Since Jordan’s death I have indeed become more independent and willing to stick up for myself, but unfortunately in real life it has often translated into isolation and being overly defensive, even aggressive, as a result of feeling unable to trust others again. Jordan was the last person that I really let my guard down to, and I know that my social life has suffered as a result of being betrayed the way I was. I also have naturally not been able to fare well in a romantic relationship since then, and when I entered my next relationship with a much better man, I wasn’t able to be a good person to him because abuse had become so normal to me. Even though he always had the best intentions and never did anything to hurt me purposefully, I felt that I needed to yell at him and inflict pain whenever possible, just because I could. One of my ways to deal with being abused was to become an abuser myself, and to become such a horrible person I don’t know was by far the worst repercussion of it all. I never wanted to harm possibly the greatest person I’ve ever known, but now all I hope is that the man that I harmed later on can forgive me, though I understand if he can’t.

My life has never been the same since June 22, 2015, and every year on that day I sit and reflect on what changed in my mind that night. There are still many ways in which I will never be truly happy with myself and my decisions, but I also want to believe that somewhere in there, there is a sliver of hope, because I’m still here to talk about it. I also want to believe that everyone will come to appreciate honesty as opposed to prescribed feelings about suicide and abuse, because it doesn’t always happen the same way. I did feel like a lot of my emotions that I showed when talking about Jordan before were forced, because I didn’t want to confuse or scare anyone with the truth, but I’m no longer afraid to be honest with everyone. I just hope that my honesty goes a long way, and that it is appreciated just as much as my “sympathy” for Jordan was.
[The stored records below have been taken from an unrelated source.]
(** * Stream role resolution of the prebuffer mixin

    A shallow embedding of [plugins/prebuffer-mixin/src/stream-settings.ts]:
    the default prebuffer selector, the enabled-streams resolver, the
    best-match scorer and the role resolver, followed by the properties
    proved about them.

    Conventions of the embedding.
    - A JavaScript value that may be [undefined] is an [option]; [None] is
      [undefined].
    - A JavaScript [number] is either [NaN] or an integer [Num z].  Stream
      dimensions and pixel counts are integers, and on integers below
      2^53 the double arithmetic of the source ([*], [-], [Math.abs], [<])
      is the exact one used here.  Above 2^53 the source rounds and the
      integer arithmetic does not: a statement that depends on the value
      of a score is made under [exact_scores], which keeps the target, the
      dimensions, their product and its difference with the target among
      the safe integers.
    - A stream list is a [list]; the [for ... of] loop of [pickBestStream]
      is a left fold over it, with the pair of its two local variables as
      the state. *)

From Stdlib Require Import ZArith List String Bool Lia Permutation.
Import ListNotations.

#[local] Open Scope string_scope.
#[local] Open Scope list_scope.
#[local] Open Scope Z_scope.

(** ** JavaScript numbers *)

Module Js.

Inductive number : Type :=
| NaN : number
| Num : Z -> number.

(** [ToNumber] on a value that is a number or [undefined]. *)
Definition toNumber (v : option Z) : number :=
  match v with
  | Some z => Num z
  | None => NaN
  end.

Definition mul (a b : number) : number :=
  match a, b with
  | Num x, Num y => Num (x * y)
  | _, _ => NaN
  end.

Definition sub (a b : number) : number :=
  match a, b with
  | Num x, Num y => Num (x - y)
  | _, _ => NaN
  end.

(** [Math.abs] *)
Definition abs (a : number) : number :=
  match a with
  | Num x => Num (Z.abs x)
  | NaN => NaN
  end.

(** [a < b]: every comparison with [NaN] is false. *)
Definition lt (a b : number) : bool :=
  match a, b with
  | Num x, Num y => x <? y
  | _, _ => false
  end.

(** [Number.isNaN] *)
Definition isNaN (a : number) : bool :=
  match a with
  | NaN => true
  | Num _ => false
  end.

(** [Number.MAX_SAFE_INTEGER], 2^53 - 1. *)
Definition MAX_SAFE_INTEGER : Z := 9007199254740991.

(** [a === b] on values that are a string or [undefined]. *)
Definition strict_eq (a b : option string) : bool :=
  match a, b with
  | Some x, Some y => String.eqb x y
  | None, None => true
  | _, _ => false
  end.

(** [a !== s] for a string literal [s]. *)
Definition strict_neq (a : option string) (s : string) : bool :=
  negb (strict_eq a (Some s)).

(** [arr.includes(v)] on an array of strings, for [v] a string or
    [undefined]. *)
Definition includes (arr : list string) (v : option string) : bool :=
  match v with
  | Some x => existsb (String.eqb x) arr
  | None => false
  end.

End Js.

(** ** Data model *)

(** The [video] member of a stream descriptor. *)
Record VideoStreamOptions : Type := mkVideo {
  width : option Z;
  height : option Z;
}.

(** [ResponseMediaStreamOptions], restricted to the members read by this
    file. *)
Record ResponseMediaStreamOptions : Type := mkMso {
  name : option string;
  source : option string;
  container : option string;
  video : option VideoStreamOptions;
}.

(** [StreamStorageSetting]: the members of a role's setting that take part
    in the resolution. *)
Record StreamStorageSetting : Type := mkSetting {
  title : string;
  prefersPrebuffer : bool;
  preferredResolution : Z;
}.

(** The keys of [streamTypes]. *)
Inductive StreamKey : Type :=
| defaultStream
| remoteStream
| lowResolutionStream
| recordingStream
| remoteRecordingStream.

(** The object literal passed to [getStreamTypes]. *)
Definition streamTypes (key : StreamKey) : StreamStorageSetting :=
  match key with
  | defaultStream =>
      mkSetting "Local Stream" true (3840 * 2160)
  | remoteStream =>
      mkSetting "Remote (Medium Resolution) Stream" false (1280 * 720)
  | lowResolutionStream =>
      mkSetting "Low Resolution Stream" false (480 * 360)
  | recordingStream =>
      mkSetting "Local Recording Stream" true (3840 * 2160)
  | remoteRecordingStream =>
      mkSetting "Remote Recording Stream" true (1280 * 720)
  end.

(** What the functions read from the [StorageSettings] object:
    [hasValue.enabledStreams], [values.enabledStreams] and [values[key]]
    for a role key. *)
Record StorageSettings : Type := mkStorage {
  hasValue_enabledStreams : bool;
  values_enabledStreams : list string;
  values : StreamKey -> option string;
}.

(** The object returned by [getMediaStream]. *)
Record ResolvedStream : Type := mkResolved {
  rs_title : string;
  isDefault : bool;
  stream : option ResponseMediaStreamOptions;
}.

Abbreviation mso := ResponseMediaStreamOptions.

(** ** Operations *)

(** The predicate of the [find] in [getDefaultPrebufferedStreams]. *)
Definition nonCloud (m : mso) : bool :=
  Js.strict_neq (source m) "cloud" && Js.strict_neq (container m) "rawvideo".

Definition getDefaultPrebufferedStreams (msos : option (list mso))
  : option (list mso) :=
  match msos with
  | None => None
  | Some l =>
      let firstNonCloudStream := find nonCloud l in
      match firstNonCloudStream with
      | Some m => Some [m]
      | None => Some []
      end
  end.

Definition getPrebufferedStreams (storageSettings : StorageSettings)
  (msos : option (list mso)) : option (list mso) :=
  match msos with
  | None => None
  | Some l =>
      if negb (hasValue_enabledStreams storageSettings)
      then getDefaultPrebufferedStreams msos
      else Some (filter
                   (fun m => Js.includes (values_enabledStreams storageSettings)
                                         (name m)) l)
  end.

(** [mso.video?.width] and [mso.video?.height]. *)
Definition video_width (m : mso) : option Z :=
  match video m with
  | Some v => width v
  | None => None
  end.

Definition video_height (m : mso) : option Z :=
  match video m with
  | Some v => height v
  | None => None
  end.

(** [Math.abs(mso.video?.width * mso.video?.height - resolution)] *)
Definition score (resolution : Z) (m : mso) : Js.number :=
  Js.abs (Js.sub (Js.mul (Js.toNumber (video_width m))
                         (Js.toNumber (video_height m)))
                 (Js.Num resolution)).

(** The locals [best] and [bestScore] of [pickBestStream].  [bestScore]
    starts [undefined], which [<] reads as [NaN]. *)
Definition pick_state : Type := (option mso * Js.number)%type.

Definition pick_init : pick_state := (None, Js.NaN).

(** One iteration of the loop body. *)
Definition pick_step (resolution : Z) (st : pick_state) (m : mso)
  : pick_state :=
  let '(best, bestScore) := st in
  let score := score resolution m in
  if (match best with None => true | Some _ => false end)
     || Js.lt score bestScore
  then (Some m,
        if Js.isNaN score then Js.Num Js.MAX_SAFE_INTEGER else score)
  else st.

Definition pick_loop (resolution : Z) (l : list mso) (st : pick_state)
  : pick_state :=
  fold_left (pick_step resolution) l st.

Definition pickBestStream (msos : option (list mso)) (resolution : Z)
  : option mso :=
  match msos with
  | None => None
  | Some l => fst (pick_loop resolution l pick_init)
  end.

Section CreateStreamSettings.

(** The [storageSettings] captured by the closures. *)
Variable storageSettings : StorageSettings.

(** The local [prebufferPreferenceStreams] of [getDefaultMediaStream];
    [enabledStreams?.length > 0] is false on [undefined]. *)
Definition prebufferPreferenceStreams (v : StreamStorageSetting)
  (msos : option (list mso)) : option (list mso) :=
  let enabledStreams := getPrebufferedStreams storageSettings msos in
  if prefersPrebuffer v
     && (match enabledStreams with
         | Some e => (0 <? Z.of_nat (List.length e))
         | None => false
         end)
  then enabledStreams
  else msos.

Definition getDefaultMediaStream (v : StreamStorageSetting)
  (msos : option (list mso)) : option mso :=
  pickBestStream (prebufferPreferenceStreams v msos) (preferredResolution v).

(** [msos?.find(mso => mso.name === value)] *)
Definition find_named (value : option string) (msos : option (list mso))
  : option mso :=
  match msos with
  | None => None
  | Some l => find (fun m => Js.strict_eq (name m) value) l
  end.

Definition getMediaStream (key : StreamKey) (msos : option (list mso))
  : ResolvedStream :=
  let v := streamTypes key in
  let value := values storageSettings key in
  let isDefault := Js.strict_eq value (Some "Default") in
  let stream := find_named value msos in
  if isDefault || (match stream with None => true | Some _ => false end)
  then mkResolved (title (streamTypes key)) true
                  (getDefaultMediaStream v msos)
  else mkResolved (title (streamTypes key)) isDefault stream.

End CreateStreamSettings.

(** ** Sample streams *)

Module Samples.

Definition local (n : string) (w h : Z) : mso :=
  mkMso (Some n) (Some "local") (Some "h264")
        (Some (mkVideo (Some w) (Some h))).

Definition s1080p : mso := local "1080p" 1920 1080.
Definition s4k : mso := local "4k" 3840 2160.

(** A stream whose descriptor has no [video] member. *)
Definition sUnknown : mso :=
  mkMso (Some "unknown") (Some "local") (Some "h264") None.

(** A stream of 2^27 by 2^27 pixels, 2^54 in all. *)
Definition sHuge : mso := local "huge" 134217728 134217728.

Definition cloud1 : mso := mkMso (Some "cloud1") (Some "cloud") None None.
Definition local1 : mso :=
  mkMso (Some "local1") (Some "local") (Some "h264") None.

(** Two streams of the same pixel count. *)
Definition landscape : mso := local "landscape" 1920 1080.
Definition portrait : mso := local "portrait" 1080 1920.

(** A stream that carries the name of the sentinel. *)
Definition sDefault : mso := local "Default" 640 480.

(** Every role set to ["Default"], [enabledStreams] never set. *)
Definition unset : StorageSettings :=
  mkStorage false [] (fun _ => Some "Default").

(** Every role set to the stream name [n], [enabledStreams] never set. *)
Definition chose (n : string) : StorageSettings :=
  mkStorage false [] (fun _ => Some n).

(** Every role set to ["Default"], [enabledStreams] set to [names]. *)
Definition enabled (names : list string) : StorageSettings :=
  mkStorage true names (fun _ => Some "Default").

End Samples.

(** ** Predicates used in the statements *)

(** Both dimensions of the stream are present. *)
Definition hasResolution (m : mso) : bool :=
  match video_width m, video_height m with
  | Some _, Some _ => true
  | _, _ => false
  end.

(** The stream is neither a cloud stream nor raw video. *)
Definition eligible (m : mso) : Prop :=
  source m <> Some "cloud" /\ container m <> Some "rawvideo".

(** Every candidate of [l] with a numeric score scores above [s]. *)
Definition all_gt (r s : Z) (l : list mso) : Prop :=
  forall x t, In x l -> score r x = Js.Num t -> s < t.

(** Every candidate of [l] with a numeric score scores [s] or more. *)
Definition all_ge (r s : Z) (l : list mso) : Prop :=
  forall x t, In x l -> score r x = Js.Num t -> s <= t.

(** [l1] is obtained from [l2] by deleting elements, order kept. *)
Inductive subsequence {A : Type} : list A -> list A -> Prop :=
| subseq_nil : subsequence [] []
| subseq_skip : forall x l1 l2, subsequence l1 l2 -> subsequence l1 (x :: l2)
| subseq_keep : forall x l1 l2,
    subsequence l1 l2 -> subsequence (x :: l1) (x :: l2).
To those of you who can relate to my story, at any point in time, just know that it’s okay to be sad. It’s okay to release those negative emotions, or those that may not look as appropriate in the eyes of the world. Your feelings are yours, and you should never suppress them; however, don’t use your abuse as an excuse to be a horrible person to whoever tries to help you later on. I’m saying this to you and to myself, because that is the part I’m still learning, and hopefully one day I can find a happy medium in a relationship without abuse, from myself or my partner.

Though I no longer have any desire to talk about Jordan or reminisce about any times that I spent with him, I will say that there is one thing that I learned from him, and that is to share your feelings, which he never did. Just being honest with myself and my true feelings when looking back on this whole situation has made me feel like finally I can let it all go. Though it is impossible to completely forget June 22, 2015 and everything surrounding it, I’m hoping that in the years to come, I can go through this day and smile instead of cry, because while it was the day that my life as I knew it ended, it was also the day that I found the strength I always had but had forgotten about. I think we all have that kind of strength hidden in us, so have you found yours yet?